[Stored data entries]
- - -

Lemma contributor_requests : Forall answered_as (take 6 (requests a o i n)).
Proof.
  assert (∀ w e, mkRoute GET [Lit "api"; Lit "contributors"; Param "address"; Lit w] e ∈ routes createApp →
    existsb (λ c, Ascii.eqb c "/" || Ascii.eqb c "?") (lst w) = false →
    answered_as (GET, "/api/contributors/" +:+ encodeURIComponent a +:+ "/" +:+ w, Some (e, [("address", a)]))) as Hc.
  { intros w e Ht Hw. split.
    - eapply (served _ _ ["api"; "contributors"; encodeURIComponent a; w]); [|exact Ht|].
      + cut_path ["api"; "contributors"; encodeURIComponent a; w].
      + split; [reflexivity|split; [|reflexivity]]. cbn [path]. rewrite !match_lit. by apply match_param; [|rewrite match_lit].
    - eapply (unserved _ _ _ ["api"; "contributors"; encodeURIComponent a; w]);
        [cut_path ["api"; "contributors"; encodeURIComponent a; w]|].
      forget_encoded. repeat constructor. }
  cbn [requests take]. repeat (apply Forall_cons; split).
  - answered ["api"; "issues"; encodeURIComponent o; encodeURIComponent i]
      (mkRoute GET [Lit "api"; Lit "issues"; Param "org_id"; Param "issue_id"] IssueDetail).
  - apply (Hc "activity"); [apply (bool_decide_unpack _); vm_compute; exact I|done].
  - answered ["api"; "contributors"; encodeURIComponent a]
      (mkRoute GET [Lit "api"; Lit "contributors"; Param "address"] ContributorProfile).
  - apply (Hc "counts"); [apply (bool_decide_unpack _); vm_compute; exact I|done].
  - apply (Hc "applications"); [apply (bool_decide_unpack _); vm_compute; exact I|done].
  - apply (Hc "assignments"); [apply (bool_decide_unpack _); vm_compute; exact I|done].
  - apply Forall_nil_2.
Qed.

Lemma organisation_requests : Forall answered_as (take 4 (drop 6 (requests a o i n))).
Proof.
  cbn [requests take drop]. repeat (apply Forall_cons; split).
  - answered ["api"; "orgs"] (mkRoute GET [Lit "api"; Lit "orgs"] ListOrgs).
  - answered ["api"; "orgs"; encodeURIComponent o; "issues"]
      (mkRoute GET [Lit "api"; Lit "orgs"; Param "orgId"; Lit "issues"] OrgIssues).
  - answered ["api"; "orgs"; encodeURIComponent o; "issues"; encodeURIComponent i; "apply"]
      (mkRoute POST [Lit "api"; Lit "orgs"; Param "orgId"; Lit "issues"; Param "issueId"; Lit "apply"] ApplyToIssue).
  - split; vm_compute; reflexivity.
  - apply Forall_nil_2.
Qed.

Lemma fixed_requests : Forall answered_as (take 5 (drop 10 (requests a o i n))).
Proof. cbn [requests take drop]. repeat (apply Forall_cons; split); try apply Forall_nil_2; split; vm_compute; reflexivity. Qed.

Lemma lost_requests : Forall answered_as (drop 15 (requests a o i n)).
Proof.
  assert (segments (transactions_of o) = ["api"; "transactions"]) as E by reflexivity.
  cbn [requests drop]. repeat (apply Forall_cons; split); try apply Forall_nil_2.
  - split; (eapply (unserved _ _ _ ["api"; "transactions"]); [exact E|repeat constructor]).
  - split; (eapply (unserved _ _ _ ["api"; "contributors"; encodeURIComponent a; "applications";
                                    encodeURIComponent o; pretty n]);
      [cut_path ["api"; "contributors"; encodeURIComponent a; "applications"; encodeURIComponent o; pretty n]
      |forget_encoded; repeat constructor; intros Hv; discriminate Hv]).
  - split; vm_compute; reflexivity.
  - split; vm_compute; reflexivity.
Qed.
End lookup.



(** ** What guards an endpoint *)

(** The endpoints behind the rate limit of each wallet. *)
Definition wallet_limited (e : endpoint) : bool :=
  match e with Apply | Withdraw | Assign | Complete | Revoke | Submit => true | _ => false end.

Definition common : list middleware :=
  [helmet; cors; morgan; json_parser; static; correlationId; globalLimiter; apiKeyAuth; swagger].

Lemma other_word a b s : same_word a s = true → toLowerCase a ≠ toLowerCase b → same_word b s = false.
Proof.
  unfold same_word. intros H Hn. apply String.eqb_eq in H. apply String.eqb_neq. congruence.
Qed.

(** Which endpoints a router has. *)
Lemma in_router_target r m segs e ps P :
  forallb (λ t, P (target t)) r = true → in_router r m segs = Some (e, ps) → P e = true.
Proof.
  intros HP Hin. destruct (in_router_some _ _ _ _ _ Hin) as (t & Ht & _ & _ & <-).
  rewrite forallb_forall in HP. by apply HP, list_elem_of_In.
Qed.

(** Nothing but its own router answers below [/api/transactions]. *)
Lemma only_transactions m segs rest :
  strip_mount ["api"; "transactions"] segs = Some rest →
  strip_mount ["api"; "events"] segs = None ∧ strip_mount ["webhooks"] segs = None ∧
  ∃ s, strip_mount ["api"] segs = Some (s :: rest) ∧ in_router orgsRouter m (s :: rest) = None.
Proof.
  destruct segs as [|a [|t segs]]; cbn [strip_mount]; [done|by destruct (same_word "api" a)|].
  destruct (same_word "api" a) eqn:Ea; [|done]. destruct (same_word "transactions" t) eqn:Et; [|done].
  intros [= <-]. rewrite (other_word _ "events" _ Et), (other_word _ "webhooks" _ Ea) by done.
  split; [done|]. split; [done|]. exists t. split; [done|].
  unfold orgsRouter. cbn [in_router path match_route target verb].
  rewrite (other_word _ "orgs" _ Et) by done. by repeat case_decide.
Qed.

(** A router that nothing guards, and that has no endpoint of the transactions. *)
Definition unguarded (l : layer) : bool :=
  match l with Mount _ [] r => forallb (λ t, negb (wallet_limited (target t))) r | _ => false end.

Lemma walk_unguarded ls ls' m segs seen : forallb unguarded ls = true →
  walk (ls ++ ls') m segs seen = walk ls' m segs seen ∨
  ∃ e ps, walk (ls ++ ls') m segs seen = (seen, Some (e, ps)) ∧ wallet_limited e = false.
Proof.
  induction ls as [|[w|w|p [|w before] r] ls IH]; cbn [forallb unguarded]; intros H; [by left|done|done| |done].
  apply andb_prop in H as [Hr Hls]. cbn [app walk].
  destruct (strip_mount p segs) as [rest|]; [|by apply IH]. rewrite app_nil_r.
  destruct (in_router r m rest) as [[e ps]|] eqn:E; [|by apply IH].
  right. exists e, ps. split; [done|].
  apply (in_router_target _ _ _ _ _ (λ e, negb (wallet_limited e)) Hr) in E. by apply negb_true_iff.
Qed.

Lemma walk_uses ws ls m segs seen : walk ((Use <$> ws) ++ ls) m segs seen = walk ls m segs (seen ++ ws).
Proof.
  revert seen. induction ws as [|w ws IH]; intros seen; [by rewrite app_nil_r|].
  cbn [fmap list_fmap app walk]. by rewrite IH, <- (assoc_L (++)).
Qed.


Lemma tidy_settle i o s : tidy_calls s → tidy_calls (settle i o s).
Proof.
  intros Ht. unfold settle. destruct (sent s !! i) as [[r|]|] eqn:Ei; [done| |done].
  unfold tidy_calls in Ht. destruct (status_of s);
    try (by apply failed_settled in Ei);
    [destruct Ht as (cs & Hc & Hf)|destruct Ht as (cs & u & Hc & Hf)];
    rewrite Hc in Ei |- *; apply lookup_snoc_Some in Ei as [[_ Ei]|[-> Ei]]; try (by apply failed_settled in Ei);
    try discriminate Ei.
  rewrite insert_app_r_alt, Nat.sub_diag by lia. destruct o as [u|e]; cbn.
  - by exists cs, u.
  - apply Forall_app. split; [done|]. constructor; [by exists e|done].
Qed.

Lemma tidy_withdraw client s e : tidy_calls s → tidy_calls (withdraw_step client s e).
Proof.
  intros Ht. destruct e; cbn [withdraw_step].
  - unfold confirmWithdraw. destruct (status_of s) eqn:E; try done. by apply tidy_call; [|rewrite E..].
  - unfold tidy_calls in *. destruct (status_of s) eqn:E; cbn; rewrite ?E; done.
  - unfold tidy_calls in *. destruct (status_of s) eqn:E; cbn; rewrite ?E; done.
  - by apply tidy_settle.
Qed.

Lemma tidy_apply client reason s e : tidy_calls s → tidy_calls (apply_step client reason s e).
Proof.
  intros Ht. destruct e; cbn [apply_step]; [|done|done|by apply tidy_settle].
  unfold apply. destruct (status_of s) eqn:E; try done; destruct reason; try done; by apply tidy_call; [|rewrite E..].
Qed.

Definition failed (o : option (outcome unit)) : Prop := ∃ e, o = Some (Throw e).

Lemma failed_not_won (cs : list (option (outcome unit))) : Forall failed cs →
  filter (λ o, won o = true) cs = [] ∧ (∀ o, o ∈ cs → won o = false ∧ o ≠ None).
Proof.
  induction 1 as [|o cs [e ->] Hf [IH1 IH2]]; [by split; [|set_solver]|]. split.
  - by rewrite filter_cons_False by done.
  - intros o [->|Ho]%elem_of_cons; [done|by apply IH2].
Qed.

- - -

PROBLEM DETAILS: All of the lines above that carry the string "assert" need to be found and copied.

OUTPUT BELOW:
  assert (∀ w e, mkRoute GET [Lit "api"; Lit "contributors"; Param "address"; Lit w] e ∈ routes createApp →
  assert (segments (transactions_of o) = ["api"; "transactions"]) as E by reflexivity.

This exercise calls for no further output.